The topic on how we manage Staff is a very large one that we can only touch on here. There are many more articles and other materials throughout 12Faces (see Resources below).
There are possibly at least 6 basic principles in managing Staff to lower your Stress:
- Get the right people on the bus. Highly respected business writers point out that having the wrong people in your business, with associated low productivity, means that you cannot get traction to grow and make your business more Profitable. On the other hand, if you have the right-minded people on your “Bus”, even if you do not quite know where you are going yet, it is much more likely that they will be able to work together as a team, and get traction, in whatever direction the goals that you set point you. Getting the right people reduces the Stress of managing misfit Staff.
- To get this traction, you need a clear goal for the Business so that everyone knows where they are going. If everyone is pointing at the same destination (goal), your Stress managing them towards what you want is reduced.
- As we discussed throughout this article, we need to keep Staff focused on what is going to have the 80/20 impact on your business. We need a family of Key Performance Indicators (KPI’s) to focus the Staff.
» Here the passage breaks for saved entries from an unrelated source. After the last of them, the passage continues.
(* ===== verification/StateIter.v ===== *)
(** The iterator of the state overlay lists the keys of the current state that have a given prefix, in
    order ([StateUpdate.update_iter]). *)

From stdpp Require Import sorting.
From S2P Require Import Prelude Borsh TrieKey SortedMap StateUpdate StateUpdateCorrect.
Local Open Scope Z_scope.

(** * The range of a prefix *)

Lemma count_ff_spec l : l = replicate (count_ff l) 255 ++ drop (count_ff l) l ∧
  match drop (count_ff l) l with b :: _ => b ≠ 255 | [] => True end.
Proof.
  induction l as [|b l IH]; [done|]. cbn [count_ff]. destruct (Z.eqb_spec b 255) as [->|Hne]; [|done].
  cbn [replicate drop app]. destruct IH as [Heq Hb]. split; [by f_equal|done].
Qed.

(** A prefix ends in bytes 255, after a smaller byte or nothing. *)
Lemma prefix_shape prefix :
  (∃ n, prefix = replicate n 255 ∧ make_prefix_range_end_bound prefix = Some None) ∨
  (∃ q b n, prefix = q ++ [b] ++ replicate n 255 ∧ b ≠ 255 ∧
     make_prefix_range_end_bound prefix = (λ b', Some (q ++ [b'])) <$> checked_add 8 b 1).
Proof.
  destruct (count_ff_spec (reverse prefix)) as [Heq Hb]. set (n := count_ff (reverse prefix)) in *.
  apply (f_equal reverse) in Heq. rewrite reverse_involutive, reverse_app, reverse_replicate in Heq.
  assert (take (length prefix - n) prefix = reverse (drop n (reverse prefix))) as Htake.
  { rewrite Heq at 2. rewrite take_app_length'; [done|]. rewrite Heq at 1. rewrite length_app, length_replicate. lia. }
  unfold make_prefix_range_end_bound. fold n. rewrite Htake. destruct (drop n (reverse prefix)) as [|b rest]; [left|right].
  - exists n. split; [|done]. by rewrite Heq.
  - exists (reverse rest), b, n. rewrite reverse_cons in *. split_and!; [by rewrite <-app_assoc in Heq|done|].
    rewrite last_snoc. destruct (checked_add 8 b 1) as [b'|]; [|done]. cbn. do 2 f_equal.
    rewrite length_app, Nat.add_sub. apply (insert_snoc_length (reverse rest)).
Qed.
(* ===== verification/TrieQueue.v ===== *)
(** Queues that are stored in the state (core/store/src/trie/receipts_column_helper.rs): the trait
    [TrieQueue] with its operations.  The state below is used through the interface [StateStore],
    which the overlay of [StateUpdate] implements; every operation is a method on the queue and
    the state, so it runs in the monad [M] over the pair of both. *)

From S2P Require Import Prelude Errors Borsh.
Local Open Scope Z_scope.

(** * The state below *)

(** Reading and writing the state by keys.  [st_get_trie] reads the trie below the changes.  The
    outer option is the panic of a key that has no bytes. *)
Class StateStore (Key StorageError U : Type) : Type := {
  st_get : U → Key → option (StorageError + option (list Z));
  st_get_trie : U → Key → option (StorageError + option (list Z));
  st_set : Key → list Z → U → option U;
  st_remove : Key → U → option U;
  st_inconsistent : StorageError
}.

(** What writes do not change: the values of the trie below the changes, and whether the update is in use, that is not yet finalised. *)
Record Base (Key : Type) : Type := mkBase { base_view : Key → option (list Z); base_live : bool }.
Arguments mkBase {_}.
Arguments base_view {_}.
Arguments base_live {_}.

(** What the state promises, on keys that are well formed: reads succeed and see the last write. *)
Class StateStoreOk (Key StorageError U : Type) `{StateStore Key StorageError U} `{EqDecision Key} (key_ok : Key → Prop)
    (st_view : U → Key → option (list Z)) (st_trie_view : U → Base Key) : Prop := {
  st_get_ok u k : key_ok k → st_get u k = Some (inr (st_view u k));
  st_get_trie_ok u k : key_ok k → st_get_trie u k = Some (inr (base_view (st_trie_view u) k));
  st_set_ok u k v : key_ok k → ∃ u', st_set k v u = Some u' ∧ st_trie_view u' = st_trie_view u ∧
    ∀ k', key_ok k' → st_view u' k' = if decide (k' = k) then Some v else st_view u k';
  st_remove_ok u k : key_ok k → ∃ u', st_remove k u = Some u' ∧ st_trie_view u' = st_trie_view u ∧
    ∀ k', key_ok k' → st_view u' k' = if decide (k' = k) then None else st_view u k'
}.

(** * Queues *)

Record TrieQueueIndices : Type := mkIndices { first_index : Z; next_available_index : Z }.

Definition default_indices : TrieQueueIndices := mkIndices 0 0.

(** [TrieQueueIndices::len] *)
Definition indices_len (i : TrieQueueIndices) : option Z := checked_sub (next_available_index i) (first_index i).

Section queue.
Context {Key StorageError U : Type} `{!StateStore Key StorageError U}.

(** The methods that an implementation of the trait provides. *)
Class TrieQueue (Q : Type) : Type := {
  indices : Q → TrieQueueIndices;
  set_indices : Q → TrieQueueIndices → Q;
  write_indices : Q → U → option U;
  trie_key : Q → Z → Key
}.
Lemma exact_add {E} w (r s : Res E Z) (e : E) u v :
  exact w r u → exact w s v → exact w (a ← r; b ← s; ok_or (checked_add w a b) e) (u + v).
Proof.
  intros [Hu Hr] [Hv Hs]. split; [lia|]. intros x. rewrite res_bind_ROk. split.
  - intros (a & [-> Ha]%Hr & Hb). apply res_bind_ROk in Hb as (b & [-> Hb]%Hs & Hx).
    unfold checked_add in Hx. case_match; cbn in Hx; [|done]. injection Hx as <-. lia.
  - intros [-> Hm]. exists u. split; [apply Hr; lia|]. rewrite res_bind_ROk. exists v. split; [apply Hs; lia|]. by rewrite checked_add_ok.
Qed.

Lemma exact_unique {E} w (r : Res E Z) u x : exact w r u → r = ROk x → x = u.
Proof. intros [_ Hr] Hx. by apply Hr in Hx as [-> _]. Qed.

Lemma exact_value {E} w (r : Res E Z) u : exact w r u → u <= umax w → r = ROk u.
Proof. intros [_ Hr] Hu. by apply Hr. Qed.

Lemma exact_ext {E} w (r s : Res E Z) v : (∀ x, r = ROk x ↔ s = ROk x) → exact w r v → exact w s v.
Proof. intros H [Hv Hr]. split; [done|]. intros x. by rewrite <-H. Qed.

Lemma exact_expect_add {E} w (a : Z) (r : Res E Z) u v :
  0 <= a <= umax w → exact w r u → v = a + u → exact w (x ← r; res_expect (checked_add w a x)) v.
Proof.
  intros Ha [Hu Hr] ->. split; [lia|]. intros x. rewrite res_bind_ROk. split.
  - intros (y & [-> Hy]%Hr & Hx). unfold checked_add in Hx. case_match; cbn in Hx; [|done]. injection Hx as <-. lia.
  - intros [-> Hm]. exists u. split; [apply Hr; lia|]. by rewrite checked_add_ok.
Qed.

Section sum_loop_exact.
Context {A : Type} (w : Z) (e : IntegerOverflowError) (f : A → Res IntegerOverflowError Z) (g : A → Z).

Lemma sum_loop_exact l r :
  0 <= r <= umax w → Forall (λ a, exact w (f a) (g a)) l →
  exact w (sum_loop (λ a b, ok_or (checked_add w a b) e) f l r) (r + sum_Z (g <$> l)).
Proof.
  intros Hr Hl. revert r Hr. induction Hl as [|a l [Ha Hf] Hl IH]; intros r Hr.
  - change (sum_Z (g <$> [])) with 0. rewrite Z.add_0_r. by apply exact_ret.
  - rewrite fmap_cons, sum_Z_cons. assert (0 <= sum_Z (g <$> l)) as Hs.
    { apply sum_Z_nonneg, Forall_fmap. eapply Forall_impl; [exact Hl|]. by intros ? [? _]. }
    split; [lia|]. intros x. cbn [sum_loop]. rewrite res_bind_ROk. split.
    + intros (d & [-> Hd]%Hf & Hx). apply res_bind_ROk in Hx as (r' & Hr' & Hx). unfold checked_add in Hr'.
      case_match eqn:Hc; cbn in Hr'; [|done]. injection Hr' as <-. apply (exact_unique w) with (u := r + g a + sum_Z (g <$> l)) in Hx as Hx'; [|apply IH; lia].
      apply IH in Hx; lia.
    + intros [-> Hm]. exists (g a). split; [apply Hf; lia|]. rewrite checked_add_ok by lia. cbn.
      replace (r + (g a + sum_Z (g <$> l))) with (r + g a + sum_Z (g <$> l)) by lia. apply (exact_value w); [apply IH; lia|lia].
Qed.
End sum_loop_exact.

(** * What actions cost *)

Section costs.
Context {AccountId : Type} `{!EqDecision AccountId} (as_bytes : AccountId → bytes) (get_account_type : AccountId → AccountType).
Context (fees : RuntimeFeesConfig) (wasm_config : VmConfig).

Abbreviation Act := (Action AccountId).

(** The number of bytes that are charged for. *)
Definition num_bytes (a : Act) : Z :=
  match a with
  | DeployContract code | DeployGlobalContract code _ => Z.of_nat (length code)
  | FunctionCall method_name args _ _ => Z.of_nat (length method_name) + Z.of_nat (length args)
  | AddKey _ access_key =>
      match permission access_key with
      | PermFunctionCall p => sum_Z ((λ name, Z.of_nat (length name) + 1) <$> method_names p)
      | PermFullAccess => 0
      end
  | UseGlobalContract id => identifier_len as_bytes id
  | _ => 0
  end.

(** The entries of the fee table for an action: per action and per byte. *)
Definition fee_entries (a : Act) : list ActionCosts * option ActionCosts :=
  match a with
  | CreateAccount => ([action_create_account], None)
  | DeployContract _ => ([action_deploy_contract_base], Some action_deploy_contract_byte)
  | FunctionCall _ _ _ _ => ([action_function_call_base], Some action_function_call_byte)
  | Transfer _ => ([], None)
  | Stake _ _ => ([action_stake], None)
  | AddKey _ access_key =>
      match permission access_key with
      | PermFunctionCall _ => ([action_add_function_call_key_base], Some action_add_function_call_key_byte)
      | PermFullAccess => ([action_add_full_access_key], None)
      end
  | DeleteKey _ => ([action_delete_key], None)
  | DeleteAccount _ => ([action_delete_account], None)
  | Delegate _ => ([action_delegate], None)
  | DeployGlobalContract _ _ => ([action_deploy_global_contract_base], Some action_deploy_global_contract_byte)
  | UseGlobalContract _ => ([action_use_global_contract_base], Some action_use_global_contract_byte)
  end.

(** A transfer to an implicit account may create it. *)
Definition transfer_entries (receiver : AccountId) : list ActionCosts :=
  action_transfer ::
    if implicit_account_creation wasm_config then
      match get_account_type receiver with
      | NearImplicitAccount => [action_create_account; action_add_full_access_key]
      | EthImplicitAccount => if eth_implicit_accounts wasm_config then [action_create_account] else []
      | NamedAccount => []
      end
    else [].

Definition entries (receiver : AccountId) (a : Act) : list ActionCosts :=
  (fee_entries a).1 ++ match a with Transfer _ => transfer_entries receiver | _ => [] end.

(** The cost of one action in a column of the fee table. *)
Definition action_cost (column : Fee → Z) (receiver : AccountId) (a : Act) : Z :=
  sum_Z ((λ c, column (fee fees c)) <$> entries receiver a) +
  match (fee_entries a).2 with Some c => column (fee fees c) * num_bytes a | None => 0 end.

(** The actions inside. *)
Definition inner (a : Act) : list Act := match a with Delegate signed => actions (delegate_action signed) | _ => [] end.
Definition inner_receiver (receiver : AccountId) (a : Act) : AccountId :=
  match a with Delegate signed => receiver_id (delegate_action signed) | _ => receiver end.

Definition send_cost (sir : bool) (receiver : AccountId) (a : Act) : Z :=
  action_cost (λ f, send_fee f sir) receiver a +
  sum_Z (action_cost (λ f, send_fee f sir) (inner_receiver receiver a) <$> inner a).

Definition prepaid_send_cost (a : Act) : Z :=
  match a with
  | Delegate signed =>
      let da := delegate_action signed in
      sum_Z (action_cost (λ f, send_fee f (bool_decide (sender_id da = receiver_id da))) (receiver_id da) <$> actions da)
  | _ => 0
  end.

Definition exec_cost (receiver : AccountId) (a : Act) : Z :=
  action_cost Costs.exec_fee (inner_receiver receiver a) a +
  sum_Z (action_cost Costs.exec_fee (inner_receiver receiver a) <$> inner a) +
  match a with Delegate _ => Costs.exec_fee (fee fees action_new_action_receipt) | _ => 0 end.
It is well known that Staff will tend to do whatever the Boss is looking at and the KPI’s are a clear demonstration to your Staff what the Boss is looking at. Having staff focused reduces your Stress, you do not need to manage their day to day efforts.
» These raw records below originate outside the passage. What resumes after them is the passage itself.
(* ===== verification/ReceiptManager.v ===== *)
(** The receipts that a contract call creates (runtime/runtime/src/receipt_manager.rs): the host functions of the virtual machine
    create receipts, add actions to them, and give function calls a weight by which the gas that is left at the end is
    distributed. *)

From S2P Require Import Prelude Errors Costs TrieKey Fees Receipt.
Local Open Scope Z_scope.

(** * Data *)

(** The errors of the host that these functions return. *)
Inductive HostError : Type :=
| InvalidReceiptIndex (receipt_index : nat)
| InvalidMethodName.

Section manager.
Context {AccountId : Type} (as_bytes : AccountId → bytes).

Record ActionReceiptMetadata : Type := mkActionReceiptMetadata {
  md_receiver_id : AccountId;
  md_output_data_receivers : list (DataReceiver AccountId);
  md_input_data_ids : list bytes;
  md_actions : list (Action AccountId);
  is_promise_yield : bool
}.

Record DataReceiptMetadata : Type := mkDataReceiptMetadata {
  md_data_id : bytes;
  md_data : option bytes;
  is_promise_resume : bool
}.

Record FunctionCallActionIndex : Type := mkCallIndex { receipt_index : nat; action_index : nat }.
#[local] Instance FunctionCallActionIndex_eq : EqDecision FunctionCallActionIndex.
Proof. solve_decision. Defined.

Record ReceiptManager : Type := mkReceiptManager {
  action_receipts : list ActionReceiptMetadata;
  data_receipts : list DataReceiptMetadata;
  gas_weights : list (FunctionCallActionIndex * Z);
  promise_yield_receipt_index : gmap bytes nat
}.

Definition default_manager : ReceiptManager := mkReceiptManager [] [] [] ∅.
- Resist the temptation to micro manage your Staff or they will learn to wait for you to make all the decisions. If you followed Step 1 above, you have the right people with the right skills. It is simply a matter of communicating the issues and letting them manage the processes with the time and skills available to them. By not micro managing, you dramatically reduce your own Stress levels.
- People need frank, but pleasant, feedback to keep them focused. Even if something goes wrong, providing they are improving, persevere with those Staff rather than reprimand them harshly, otherwise they will simply “shut down”.
- Not all people perform equally well. We need to group our people into Stars (A), Competent (B), Incompetent (C). The C’s are not able, or not willing, to do their jobs well or are simply unpleasant people to associate with. For these reasons, they need to go quickly. Your remaining Staff are likely to be very happy to see them go. Life is too short to expend energy and become Stressed over people who are unlikely to do the job well.
People Problems Wrap Up
This has been a quick introduction to how managing People can reduce your Stress Levels running your business.
It is a very large and ever growing topic, in the 12Faces Eco-system. As mentioned above, the issues are covered under:
Go to the Diagnostic Menu: Level 2: Specific Issues – select Money Management and Human Resources to learn more about “People and Profit”.
or
Go to the Diagnostic Menu: Level 2: I Don’t Know What’s Wrong – scroll down to see if any of the problems ring true for you.
Has This Helped?
When we set out we talked about the 4 major Stressors of Owner/Operators in business:
- Taking control of events rather than events controlling us.
- Getting one’s life back by controlling Time so that there is enough Time to do what is important.
- Reduce the constant worry about making money and having sufficient money to pay the bills when they fall due.
- People problems; converting people from being a necessary evil to being a principle factor in the success of your business.
Throughout this article, we have touched on how we might manage the Stress associated with the above problems.
The material we have covered to date is what we call “Yellow Belt”. That means it is material that should be easily understood by people with an introductory knowledge of business management.
There is no real reason why you cannot rapidly implement the systems above to dramatically reduce your Stress.
Actually, we take that back, there is one major reason, and that is you simply do not get started on the road we have outlined here to de-Stress your life.
In that case, you might be some sort of Stress “junky” and maybe there is not much more we can do to help.